* _TASK INSTRUCTIONS_
Copy word for word the lines from the start of the records through the line that contains "Definition ipinfo_alone_result : record", both included.

[Dataset records]
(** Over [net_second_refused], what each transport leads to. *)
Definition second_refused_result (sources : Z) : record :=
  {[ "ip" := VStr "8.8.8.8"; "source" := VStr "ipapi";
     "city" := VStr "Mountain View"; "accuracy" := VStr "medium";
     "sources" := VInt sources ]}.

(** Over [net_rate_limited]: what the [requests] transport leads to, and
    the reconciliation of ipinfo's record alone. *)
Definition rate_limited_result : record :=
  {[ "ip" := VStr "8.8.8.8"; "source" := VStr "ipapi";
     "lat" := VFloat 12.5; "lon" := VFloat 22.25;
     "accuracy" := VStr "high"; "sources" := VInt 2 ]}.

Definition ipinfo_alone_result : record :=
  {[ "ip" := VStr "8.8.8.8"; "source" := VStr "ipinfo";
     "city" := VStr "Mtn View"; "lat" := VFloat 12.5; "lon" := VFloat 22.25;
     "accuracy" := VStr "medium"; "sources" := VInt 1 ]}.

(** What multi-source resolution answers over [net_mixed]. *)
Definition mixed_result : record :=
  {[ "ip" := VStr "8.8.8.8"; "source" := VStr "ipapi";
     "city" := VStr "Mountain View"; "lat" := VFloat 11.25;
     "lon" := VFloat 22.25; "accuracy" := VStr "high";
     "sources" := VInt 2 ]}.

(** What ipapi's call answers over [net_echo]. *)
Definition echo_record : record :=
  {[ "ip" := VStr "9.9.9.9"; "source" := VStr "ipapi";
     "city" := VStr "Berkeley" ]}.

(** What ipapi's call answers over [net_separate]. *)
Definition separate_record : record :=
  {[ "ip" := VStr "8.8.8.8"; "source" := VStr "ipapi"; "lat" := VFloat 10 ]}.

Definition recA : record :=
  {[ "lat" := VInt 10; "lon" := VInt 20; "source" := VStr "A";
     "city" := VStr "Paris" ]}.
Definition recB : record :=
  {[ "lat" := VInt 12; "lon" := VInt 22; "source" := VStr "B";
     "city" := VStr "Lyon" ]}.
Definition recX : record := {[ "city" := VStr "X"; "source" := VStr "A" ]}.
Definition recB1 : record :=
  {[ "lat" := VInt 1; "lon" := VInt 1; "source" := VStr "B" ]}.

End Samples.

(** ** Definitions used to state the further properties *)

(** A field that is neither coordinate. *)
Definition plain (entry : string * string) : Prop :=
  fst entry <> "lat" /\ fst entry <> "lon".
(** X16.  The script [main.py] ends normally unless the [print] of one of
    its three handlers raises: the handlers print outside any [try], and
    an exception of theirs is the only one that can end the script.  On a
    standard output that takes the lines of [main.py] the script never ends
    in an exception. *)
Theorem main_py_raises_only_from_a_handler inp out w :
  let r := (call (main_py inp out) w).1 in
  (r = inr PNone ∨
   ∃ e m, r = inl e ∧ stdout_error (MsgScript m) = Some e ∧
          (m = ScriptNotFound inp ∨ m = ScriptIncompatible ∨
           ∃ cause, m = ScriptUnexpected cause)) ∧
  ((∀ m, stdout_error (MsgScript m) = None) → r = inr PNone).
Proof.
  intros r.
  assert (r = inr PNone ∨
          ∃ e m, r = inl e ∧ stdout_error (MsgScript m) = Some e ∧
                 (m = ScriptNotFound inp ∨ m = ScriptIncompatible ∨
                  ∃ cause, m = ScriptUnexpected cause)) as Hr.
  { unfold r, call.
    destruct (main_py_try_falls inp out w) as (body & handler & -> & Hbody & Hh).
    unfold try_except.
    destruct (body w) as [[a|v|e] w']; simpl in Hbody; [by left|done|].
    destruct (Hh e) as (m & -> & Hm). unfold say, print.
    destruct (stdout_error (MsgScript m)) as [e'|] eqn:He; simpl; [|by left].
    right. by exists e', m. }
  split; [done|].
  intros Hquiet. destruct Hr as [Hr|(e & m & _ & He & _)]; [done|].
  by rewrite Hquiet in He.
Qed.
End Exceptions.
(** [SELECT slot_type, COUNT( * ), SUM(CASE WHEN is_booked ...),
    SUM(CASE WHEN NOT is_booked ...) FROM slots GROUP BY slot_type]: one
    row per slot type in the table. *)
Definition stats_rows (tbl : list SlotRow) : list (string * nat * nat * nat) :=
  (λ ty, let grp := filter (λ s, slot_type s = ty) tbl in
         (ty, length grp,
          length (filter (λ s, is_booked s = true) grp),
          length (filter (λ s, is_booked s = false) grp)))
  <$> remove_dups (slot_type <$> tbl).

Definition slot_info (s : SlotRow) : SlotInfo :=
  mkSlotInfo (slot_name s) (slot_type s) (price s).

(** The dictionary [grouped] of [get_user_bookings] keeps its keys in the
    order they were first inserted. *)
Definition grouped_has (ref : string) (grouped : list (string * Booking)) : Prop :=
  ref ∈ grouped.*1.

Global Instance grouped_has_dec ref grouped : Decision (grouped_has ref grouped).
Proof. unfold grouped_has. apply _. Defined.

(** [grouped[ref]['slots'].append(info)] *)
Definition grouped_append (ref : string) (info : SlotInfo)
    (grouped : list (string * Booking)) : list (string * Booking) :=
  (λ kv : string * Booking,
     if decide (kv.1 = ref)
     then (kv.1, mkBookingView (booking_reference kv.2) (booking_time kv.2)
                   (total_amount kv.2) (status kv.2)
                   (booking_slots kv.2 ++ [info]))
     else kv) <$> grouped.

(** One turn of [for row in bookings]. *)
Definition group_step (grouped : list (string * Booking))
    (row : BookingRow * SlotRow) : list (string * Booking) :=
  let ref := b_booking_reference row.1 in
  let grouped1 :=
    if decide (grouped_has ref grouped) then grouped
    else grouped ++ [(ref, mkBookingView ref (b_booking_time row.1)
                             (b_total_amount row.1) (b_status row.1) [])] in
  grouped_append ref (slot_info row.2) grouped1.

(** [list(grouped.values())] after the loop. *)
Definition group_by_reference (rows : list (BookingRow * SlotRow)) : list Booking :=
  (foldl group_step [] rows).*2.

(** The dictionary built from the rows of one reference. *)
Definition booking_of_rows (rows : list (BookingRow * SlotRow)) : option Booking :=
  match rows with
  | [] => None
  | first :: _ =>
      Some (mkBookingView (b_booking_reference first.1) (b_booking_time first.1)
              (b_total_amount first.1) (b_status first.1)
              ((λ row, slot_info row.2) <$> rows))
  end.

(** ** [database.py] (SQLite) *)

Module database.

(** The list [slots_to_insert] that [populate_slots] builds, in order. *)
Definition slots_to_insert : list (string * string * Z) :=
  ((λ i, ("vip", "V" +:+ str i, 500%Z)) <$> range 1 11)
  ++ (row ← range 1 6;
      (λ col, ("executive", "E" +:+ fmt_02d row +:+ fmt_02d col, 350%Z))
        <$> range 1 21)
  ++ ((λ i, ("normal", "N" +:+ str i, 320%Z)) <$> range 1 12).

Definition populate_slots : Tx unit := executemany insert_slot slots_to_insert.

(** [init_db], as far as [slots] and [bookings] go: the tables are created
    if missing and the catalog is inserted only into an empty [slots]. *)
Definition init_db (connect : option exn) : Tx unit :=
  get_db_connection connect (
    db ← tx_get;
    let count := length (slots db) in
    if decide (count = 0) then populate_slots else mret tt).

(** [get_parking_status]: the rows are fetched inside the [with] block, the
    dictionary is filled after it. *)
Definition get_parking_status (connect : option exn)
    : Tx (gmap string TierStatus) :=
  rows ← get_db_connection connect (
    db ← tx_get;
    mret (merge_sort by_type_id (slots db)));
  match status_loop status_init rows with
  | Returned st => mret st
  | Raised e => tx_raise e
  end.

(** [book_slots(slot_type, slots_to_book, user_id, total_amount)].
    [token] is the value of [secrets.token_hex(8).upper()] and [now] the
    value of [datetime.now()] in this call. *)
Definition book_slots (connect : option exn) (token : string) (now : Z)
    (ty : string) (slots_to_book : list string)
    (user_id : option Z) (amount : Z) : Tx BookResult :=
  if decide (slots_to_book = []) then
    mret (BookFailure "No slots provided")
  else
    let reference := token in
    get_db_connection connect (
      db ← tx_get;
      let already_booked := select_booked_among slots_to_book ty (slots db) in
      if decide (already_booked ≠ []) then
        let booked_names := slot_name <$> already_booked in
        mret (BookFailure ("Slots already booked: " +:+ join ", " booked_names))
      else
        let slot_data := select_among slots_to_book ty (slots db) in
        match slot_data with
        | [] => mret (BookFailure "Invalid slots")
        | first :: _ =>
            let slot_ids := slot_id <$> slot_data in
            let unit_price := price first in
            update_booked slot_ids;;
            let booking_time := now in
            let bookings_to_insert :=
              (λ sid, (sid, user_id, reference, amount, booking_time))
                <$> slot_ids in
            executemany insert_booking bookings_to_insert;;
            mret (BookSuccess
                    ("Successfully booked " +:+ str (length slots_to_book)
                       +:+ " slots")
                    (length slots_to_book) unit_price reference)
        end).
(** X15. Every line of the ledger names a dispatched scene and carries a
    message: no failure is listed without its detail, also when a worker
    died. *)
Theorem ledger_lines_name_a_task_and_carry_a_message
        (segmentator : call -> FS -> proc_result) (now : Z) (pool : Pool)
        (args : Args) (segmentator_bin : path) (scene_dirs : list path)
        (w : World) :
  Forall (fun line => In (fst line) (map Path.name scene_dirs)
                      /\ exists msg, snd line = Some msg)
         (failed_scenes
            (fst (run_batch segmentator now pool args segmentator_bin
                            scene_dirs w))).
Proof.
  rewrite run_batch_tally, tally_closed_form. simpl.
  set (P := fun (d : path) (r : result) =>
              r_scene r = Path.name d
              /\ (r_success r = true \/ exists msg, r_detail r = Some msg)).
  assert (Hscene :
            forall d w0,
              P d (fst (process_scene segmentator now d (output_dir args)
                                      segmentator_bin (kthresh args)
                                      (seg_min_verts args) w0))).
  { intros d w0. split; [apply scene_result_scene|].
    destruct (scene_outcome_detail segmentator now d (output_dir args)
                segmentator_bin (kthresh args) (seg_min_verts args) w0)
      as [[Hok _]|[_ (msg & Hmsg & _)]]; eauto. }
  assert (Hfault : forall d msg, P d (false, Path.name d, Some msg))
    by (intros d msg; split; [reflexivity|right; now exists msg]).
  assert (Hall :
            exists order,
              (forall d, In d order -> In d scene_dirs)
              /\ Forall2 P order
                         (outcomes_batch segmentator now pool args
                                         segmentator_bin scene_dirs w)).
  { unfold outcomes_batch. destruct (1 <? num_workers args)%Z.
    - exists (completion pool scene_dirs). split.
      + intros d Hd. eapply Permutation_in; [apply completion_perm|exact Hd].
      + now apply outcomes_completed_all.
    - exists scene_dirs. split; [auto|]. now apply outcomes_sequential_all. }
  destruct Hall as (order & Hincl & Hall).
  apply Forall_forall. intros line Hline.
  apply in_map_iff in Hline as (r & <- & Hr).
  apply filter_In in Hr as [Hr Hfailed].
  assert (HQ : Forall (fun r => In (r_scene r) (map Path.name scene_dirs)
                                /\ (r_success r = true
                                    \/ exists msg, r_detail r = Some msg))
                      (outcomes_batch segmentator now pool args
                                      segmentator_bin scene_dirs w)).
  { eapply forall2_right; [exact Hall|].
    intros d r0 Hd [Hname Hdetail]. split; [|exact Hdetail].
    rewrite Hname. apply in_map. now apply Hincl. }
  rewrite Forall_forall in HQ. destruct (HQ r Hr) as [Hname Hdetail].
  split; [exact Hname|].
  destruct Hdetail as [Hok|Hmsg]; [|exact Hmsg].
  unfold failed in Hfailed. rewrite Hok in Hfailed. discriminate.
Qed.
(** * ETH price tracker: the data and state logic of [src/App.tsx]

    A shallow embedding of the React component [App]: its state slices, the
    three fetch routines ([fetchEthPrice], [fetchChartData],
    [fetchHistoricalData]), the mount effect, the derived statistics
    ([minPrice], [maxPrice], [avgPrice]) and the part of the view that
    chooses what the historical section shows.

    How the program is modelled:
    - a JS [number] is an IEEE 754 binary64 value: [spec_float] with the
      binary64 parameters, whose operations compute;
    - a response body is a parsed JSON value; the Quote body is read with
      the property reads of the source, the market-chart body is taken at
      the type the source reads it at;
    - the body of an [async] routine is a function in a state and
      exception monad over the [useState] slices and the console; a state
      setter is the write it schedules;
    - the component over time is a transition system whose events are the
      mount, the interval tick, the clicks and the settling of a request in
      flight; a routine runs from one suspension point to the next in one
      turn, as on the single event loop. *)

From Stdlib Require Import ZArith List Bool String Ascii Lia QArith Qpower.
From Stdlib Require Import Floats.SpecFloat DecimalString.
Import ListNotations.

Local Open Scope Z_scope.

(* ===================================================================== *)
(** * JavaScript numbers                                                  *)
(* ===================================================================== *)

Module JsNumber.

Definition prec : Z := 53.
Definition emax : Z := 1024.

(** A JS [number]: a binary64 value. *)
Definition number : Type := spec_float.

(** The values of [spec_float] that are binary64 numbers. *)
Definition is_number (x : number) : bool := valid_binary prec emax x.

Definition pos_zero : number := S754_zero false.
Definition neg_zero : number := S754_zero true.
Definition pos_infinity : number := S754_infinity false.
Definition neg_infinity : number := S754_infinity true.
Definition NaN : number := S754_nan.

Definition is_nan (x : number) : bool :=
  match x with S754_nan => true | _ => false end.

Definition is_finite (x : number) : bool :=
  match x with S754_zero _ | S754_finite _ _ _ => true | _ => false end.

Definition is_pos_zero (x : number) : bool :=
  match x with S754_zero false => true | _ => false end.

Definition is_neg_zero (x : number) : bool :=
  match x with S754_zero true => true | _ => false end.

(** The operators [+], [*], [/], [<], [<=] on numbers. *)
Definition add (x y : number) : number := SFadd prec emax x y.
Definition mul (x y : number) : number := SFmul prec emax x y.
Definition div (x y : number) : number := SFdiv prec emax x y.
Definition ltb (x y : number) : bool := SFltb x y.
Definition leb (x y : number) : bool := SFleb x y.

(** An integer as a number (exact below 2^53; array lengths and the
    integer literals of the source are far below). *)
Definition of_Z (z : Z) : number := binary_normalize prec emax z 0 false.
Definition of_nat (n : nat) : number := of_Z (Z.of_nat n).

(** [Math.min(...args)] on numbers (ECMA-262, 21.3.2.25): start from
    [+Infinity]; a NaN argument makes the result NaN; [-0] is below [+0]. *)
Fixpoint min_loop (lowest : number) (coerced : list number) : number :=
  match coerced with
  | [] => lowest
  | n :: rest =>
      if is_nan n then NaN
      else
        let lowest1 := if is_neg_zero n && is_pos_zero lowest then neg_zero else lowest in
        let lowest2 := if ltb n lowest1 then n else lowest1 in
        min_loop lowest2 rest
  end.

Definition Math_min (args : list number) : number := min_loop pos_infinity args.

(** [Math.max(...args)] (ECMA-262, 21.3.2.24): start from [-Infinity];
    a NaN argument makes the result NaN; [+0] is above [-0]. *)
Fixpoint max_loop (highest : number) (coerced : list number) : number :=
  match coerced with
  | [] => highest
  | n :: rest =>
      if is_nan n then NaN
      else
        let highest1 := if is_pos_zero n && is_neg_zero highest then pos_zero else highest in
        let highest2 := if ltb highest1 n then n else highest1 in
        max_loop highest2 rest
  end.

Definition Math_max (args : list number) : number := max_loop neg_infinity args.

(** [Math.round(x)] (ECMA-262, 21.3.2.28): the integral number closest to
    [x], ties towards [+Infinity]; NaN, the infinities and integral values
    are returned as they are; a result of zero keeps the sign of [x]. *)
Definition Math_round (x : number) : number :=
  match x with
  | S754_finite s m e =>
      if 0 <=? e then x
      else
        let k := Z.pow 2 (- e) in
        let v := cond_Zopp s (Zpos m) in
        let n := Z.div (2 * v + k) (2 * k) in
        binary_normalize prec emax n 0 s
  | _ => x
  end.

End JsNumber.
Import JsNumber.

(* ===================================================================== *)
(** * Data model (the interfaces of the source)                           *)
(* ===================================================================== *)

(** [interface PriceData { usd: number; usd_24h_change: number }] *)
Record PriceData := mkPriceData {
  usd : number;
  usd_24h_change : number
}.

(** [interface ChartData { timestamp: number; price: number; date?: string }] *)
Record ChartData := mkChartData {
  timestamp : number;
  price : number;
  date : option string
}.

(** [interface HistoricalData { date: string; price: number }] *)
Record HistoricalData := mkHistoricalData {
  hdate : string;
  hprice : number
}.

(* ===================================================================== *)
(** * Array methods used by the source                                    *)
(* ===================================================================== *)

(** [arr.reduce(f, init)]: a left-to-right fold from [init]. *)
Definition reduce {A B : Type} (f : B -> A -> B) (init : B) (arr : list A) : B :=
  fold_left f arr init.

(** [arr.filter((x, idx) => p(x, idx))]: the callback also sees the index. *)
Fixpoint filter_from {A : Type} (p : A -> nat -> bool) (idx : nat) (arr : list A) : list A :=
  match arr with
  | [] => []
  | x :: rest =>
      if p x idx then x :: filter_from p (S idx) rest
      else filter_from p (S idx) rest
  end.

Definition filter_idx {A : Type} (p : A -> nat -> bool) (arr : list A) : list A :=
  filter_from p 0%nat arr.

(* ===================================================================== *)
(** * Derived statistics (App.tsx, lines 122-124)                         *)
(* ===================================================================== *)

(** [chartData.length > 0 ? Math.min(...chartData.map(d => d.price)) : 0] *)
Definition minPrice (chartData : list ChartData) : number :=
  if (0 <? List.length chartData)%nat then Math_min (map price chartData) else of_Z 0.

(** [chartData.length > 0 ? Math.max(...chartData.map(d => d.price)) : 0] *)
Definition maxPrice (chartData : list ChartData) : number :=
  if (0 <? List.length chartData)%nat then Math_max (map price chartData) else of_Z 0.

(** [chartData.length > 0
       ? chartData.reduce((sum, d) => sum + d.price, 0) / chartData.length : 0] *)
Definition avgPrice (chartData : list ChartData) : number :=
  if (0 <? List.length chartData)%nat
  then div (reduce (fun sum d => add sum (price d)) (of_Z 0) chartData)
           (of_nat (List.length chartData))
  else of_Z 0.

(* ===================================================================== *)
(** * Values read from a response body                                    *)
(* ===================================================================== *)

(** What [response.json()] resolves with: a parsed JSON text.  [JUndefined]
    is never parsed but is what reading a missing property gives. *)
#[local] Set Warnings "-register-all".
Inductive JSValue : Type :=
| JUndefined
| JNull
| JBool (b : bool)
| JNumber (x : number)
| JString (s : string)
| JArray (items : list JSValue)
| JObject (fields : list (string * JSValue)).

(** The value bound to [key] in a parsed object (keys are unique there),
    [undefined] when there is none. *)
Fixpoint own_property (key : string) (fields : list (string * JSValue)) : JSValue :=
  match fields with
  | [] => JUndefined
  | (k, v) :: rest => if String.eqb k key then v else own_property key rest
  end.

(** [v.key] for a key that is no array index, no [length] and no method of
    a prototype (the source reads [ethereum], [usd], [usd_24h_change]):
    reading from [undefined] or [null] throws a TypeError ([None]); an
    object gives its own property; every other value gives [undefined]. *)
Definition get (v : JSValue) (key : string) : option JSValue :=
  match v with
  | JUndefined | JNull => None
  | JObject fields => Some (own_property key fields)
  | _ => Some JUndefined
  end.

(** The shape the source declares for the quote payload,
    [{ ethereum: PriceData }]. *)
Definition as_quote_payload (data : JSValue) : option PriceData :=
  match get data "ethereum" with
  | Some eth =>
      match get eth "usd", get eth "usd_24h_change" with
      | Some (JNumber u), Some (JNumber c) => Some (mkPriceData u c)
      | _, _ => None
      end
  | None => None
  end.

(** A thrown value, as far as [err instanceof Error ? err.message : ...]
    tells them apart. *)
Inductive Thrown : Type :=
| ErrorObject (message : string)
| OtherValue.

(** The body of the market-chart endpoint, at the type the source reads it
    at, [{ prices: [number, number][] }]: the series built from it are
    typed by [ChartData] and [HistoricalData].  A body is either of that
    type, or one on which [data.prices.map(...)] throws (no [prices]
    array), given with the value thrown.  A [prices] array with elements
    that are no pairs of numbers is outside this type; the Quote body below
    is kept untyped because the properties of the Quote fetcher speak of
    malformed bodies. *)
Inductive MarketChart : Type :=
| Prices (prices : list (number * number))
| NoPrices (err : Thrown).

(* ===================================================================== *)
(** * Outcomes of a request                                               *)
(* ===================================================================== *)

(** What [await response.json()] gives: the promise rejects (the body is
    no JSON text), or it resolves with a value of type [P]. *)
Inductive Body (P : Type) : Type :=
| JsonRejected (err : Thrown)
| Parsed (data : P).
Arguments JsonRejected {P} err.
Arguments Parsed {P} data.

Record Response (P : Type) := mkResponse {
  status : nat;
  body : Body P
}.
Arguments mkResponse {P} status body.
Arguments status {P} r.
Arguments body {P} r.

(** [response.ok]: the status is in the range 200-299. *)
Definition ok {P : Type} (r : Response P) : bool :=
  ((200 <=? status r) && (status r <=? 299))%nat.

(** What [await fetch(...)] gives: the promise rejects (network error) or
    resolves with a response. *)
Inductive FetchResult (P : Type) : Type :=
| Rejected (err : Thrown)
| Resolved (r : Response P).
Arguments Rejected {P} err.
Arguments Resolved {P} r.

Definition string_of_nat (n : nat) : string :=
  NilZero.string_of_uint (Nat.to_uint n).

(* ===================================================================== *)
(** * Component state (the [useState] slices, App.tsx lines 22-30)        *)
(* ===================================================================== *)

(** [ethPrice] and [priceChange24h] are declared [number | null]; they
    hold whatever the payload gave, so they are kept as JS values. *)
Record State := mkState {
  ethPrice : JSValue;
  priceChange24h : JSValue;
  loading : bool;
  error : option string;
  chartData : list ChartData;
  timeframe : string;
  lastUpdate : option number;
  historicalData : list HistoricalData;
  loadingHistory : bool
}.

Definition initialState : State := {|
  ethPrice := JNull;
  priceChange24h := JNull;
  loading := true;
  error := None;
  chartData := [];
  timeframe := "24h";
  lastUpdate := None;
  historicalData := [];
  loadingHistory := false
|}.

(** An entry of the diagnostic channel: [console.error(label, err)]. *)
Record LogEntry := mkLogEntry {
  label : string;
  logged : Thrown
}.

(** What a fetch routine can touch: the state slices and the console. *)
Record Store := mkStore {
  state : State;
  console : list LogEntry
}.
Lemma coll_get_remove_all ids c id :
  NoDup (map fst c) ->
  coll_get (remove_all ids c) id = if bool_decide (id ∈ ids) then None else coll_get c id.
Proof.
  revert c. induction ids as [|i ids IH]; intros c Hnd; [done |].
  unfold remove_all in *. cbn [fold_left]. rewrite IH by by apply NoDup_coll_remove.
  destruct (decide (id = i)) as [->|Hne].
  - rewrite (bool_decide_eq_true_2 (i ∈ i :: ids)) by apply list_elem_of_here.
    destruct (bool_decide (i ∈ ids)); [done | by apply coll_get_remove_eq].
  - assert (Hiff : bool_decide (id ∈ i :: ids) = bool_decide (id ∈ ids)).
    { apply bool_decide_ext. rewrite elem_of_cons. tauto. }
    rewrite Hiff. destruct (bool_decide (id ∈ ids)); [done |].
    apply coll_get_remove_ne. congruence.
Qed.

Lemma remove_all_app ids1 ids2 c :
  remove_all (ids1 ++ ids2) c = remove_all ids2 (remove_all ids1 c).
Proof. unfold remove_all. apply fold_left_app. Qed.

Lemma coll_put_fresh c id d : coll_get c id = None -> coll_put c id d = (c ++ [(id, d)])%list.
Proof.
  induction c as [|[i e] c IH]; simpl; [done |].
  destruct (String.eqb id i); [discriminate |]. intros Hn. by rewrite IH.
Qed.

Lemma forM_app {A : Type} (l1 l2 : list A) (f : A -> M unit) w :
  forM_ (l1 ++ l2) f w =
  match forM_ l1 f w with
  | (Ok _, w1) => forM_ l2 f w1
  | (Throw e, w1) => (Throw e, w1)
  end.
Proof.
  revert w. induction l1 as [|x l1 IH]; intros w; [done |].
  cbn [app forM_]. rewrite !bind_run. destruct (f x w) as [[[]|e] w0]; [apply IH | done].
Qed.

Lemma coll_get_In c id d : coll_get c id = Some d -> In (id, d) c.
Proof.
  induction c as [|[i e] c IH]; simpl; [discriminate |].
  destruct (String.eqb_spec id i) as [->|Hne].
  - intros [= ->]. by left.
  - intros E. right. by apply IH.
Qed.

* _SOLUTION TO THE EXERCISE_
(** Over [net_second_refused], what each transport leads to. *)
Definition second_refused_result (sources : Z) : record :=
  {[ "ip" := VStr "8.8.8.8"; "source" := VStr "ipapi";
     "city" := VStr "Mountain View"; "accuracy" := VStr "medium";
     "sources" := VInt sources ]}.

(** Over [net_rate_limited]: what the [requests] transport leads to, and
    the reconciliation of ipinfo's record alone. *)
Definition rate_limited_result : record :=
  {[ "ip" := VStr "8.8.8.8"; "source" := VStr "ipapi";
     "lat" := VFloat 12.5; "lon" := VFloat 22.25;
     "accuracy" := VStr "high"; "sources" := VInt 2 ]}.

Definition ipinfo_alone_result : record :=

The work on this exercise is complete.